Task prompt:
Provide the count of lines below that include the word "extend", without any accompanying remarks.
Information supplied section start
(** What [getSiteConnection] does when the site has no cached connection:
    it throws what [configureSiteDatabase] or [knex] throws, and caches
    nothing, or makes a connection and caches it. *)
Lemma getSiteConnection_fresh host siteId st :
  Js.falsy siteId = false ->
  JsMap.get (connections st) siteId = None ->
  getSiteConnection host siteId st
  = match configure_outcome host siteId with
    | Throw e => (Throw e, extend st (configure_events host siteId))
    | Return config =>
        match knex_error host (trace st ++ configure_events host siteId) config with
        | Some e => (Throw e, extend st (configure_events host siteId))
        | None =>
            let connection :=
              {| conn_id := length (trace st ++ configure_events host siteId);
                 conn_config := config |} in
            (Return connection,
             {| connections := JsMap.set (connections st) siteId connection;
                libsqlClients := libsqlClients st;
                currentSite := currentSite st;
                trace :=
                  (trace st ++ configure_events host siteId
                   ++ [EvKnex connection;
                       EvInfo ("[MultiSite] Created new database connection for site: "
                               ++ Js.text siteId)])%list |})
        end
    end.
Proof.
  intros F G. unfold getSiteConnection. rewrite F.
  unfold bind at 1. unfold connections_get at 1. rewrite G.
  unfold bind at 1. rewrite configureSiteDatabase_run.
  destruct (configure_outcome host siteId) as [config|e]; [|reflexivity].
  unfold bind at 1. unfold knex. unfold bind at 1. unfold get_trace.
  cbn [extend trace].
  destruct (knex_error host (trace st ++ configure_events host siteId) config);
    [reflexivity|].
  cbv [bind emit connections_set logging_info ret extend
       connections libsqlClients currentSite trace].
  repeat rewrite <- app_assoc. reflexivity.
Qed.

Lemma getLibSQLClient_cached host siteId st libsql :
  Js.falsy siteId = false ->
  JsMap.get (libsqlClients st) siteId = Some libsql ->
  getLibSQLClient host siteId st = (Return libsql, st).
Proof.
  intros F G. unfold getLibSQLClient. rewrite F.
  unfold bind, libsqlClients_get. now rewrite G.
Qed.

(** What [getLibSQLClient] does when the site has no cached client: it
    throws what [configureSiteDatabase], [path.resolve] or [createClient]
    throws, and caches nothing, or makes a client and caches it. *)
Lemma getLibSQLClient_fresh host siteId st :
  Js.falsy siteId = false ->
  JsMap.get (libsqlClients st) siteId = None ->
  getLibSQLClient host siteId st
  = match client_url_for host siteId with
    | Throw e => (Throw e, extend st (configure_events host siteId))
    | Return url =>
        match createClient_error host (trace st ++ configure_events host siteId)
                url with
        | Some e => (Throw e, extend st (configure_events host siteId))
        | None =>
            let libsql :=
              {| client_id := length (trace st ++ configure_events host siteId);
                 client_url := url |} in
            (Return libsql,
             {| connections := connections st;
                libsqlClients := JsMap.set (libsqlClients st) siteId libsql;
                currentSite := currentSite st;
                trace :=
                  (trace st ++ configure_events host siteId
                   ++ [EvCreateClient libsql;
                       EvInfo ("[MultiSite] Created libSQL client for site: "
                               ++ Js.text siteId)])%list |})
        end
    end.
Proof.
  intros F G. unfold getLibSQLClient. rewrite F.
  unfold bind at 1. unfold libsqlClients_get at 1. rewrite G.
  unfold bind at 1. rewrite configureSiteDatabase_run.
  rewrite client_url_for_eq.
  destruct (configure_outcome host siteId) as [config|e]; [|reflexivity].
  unfold bind at 1. unfold path_resolve, validateString.
  destruct (filename config) as [file|]; [|reflexivity].
  cbn [bind ret]. unfold bind at 1. unfold createClient. unfold bind at 1.
  unfold get_trace. cbn [extend trace].
  destruct (createClient_error host (trace st ++ configure_events host siteId)
              ("file:" ++ NodePath.resolve (cwd host) file));
    [reflexivity|].
  cbv [bind emit libsqlClients_set logging_info ret extend
       connections libsqlClients currentSite trace].
  repeat rewrite <- app_assoc. reflexivity.
Qed.

(** ** Missing site identifiers *)

(** C10: with a missing or empty site id, [getSiteConnection] and
    [getLibSQLClient] throw [IncorrectUsageError] with their "Site ID is
    required" messages and leave the state, both caches included, exactly
    as it was. *)
Theorem missing_site_id_rejected host siteId st :
  Js.falsy siteId = true ->
  getSiteConnection host siteId st
  = (Throw (Js.IncorrectUsageError
              "Site ID is required for multi-site database connection"), st)
  /\ getLibSQLClient host siteId st
     = (Throw (Js.IncorrectUsageError "Site ID is required for libSQL client"),
        st).
Proof.
  intros F. unfold getSiteConnection, getLibSQLClient. rewrite F.
  split; reflexivity.
Qed.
Information supplied section end
Task response:
8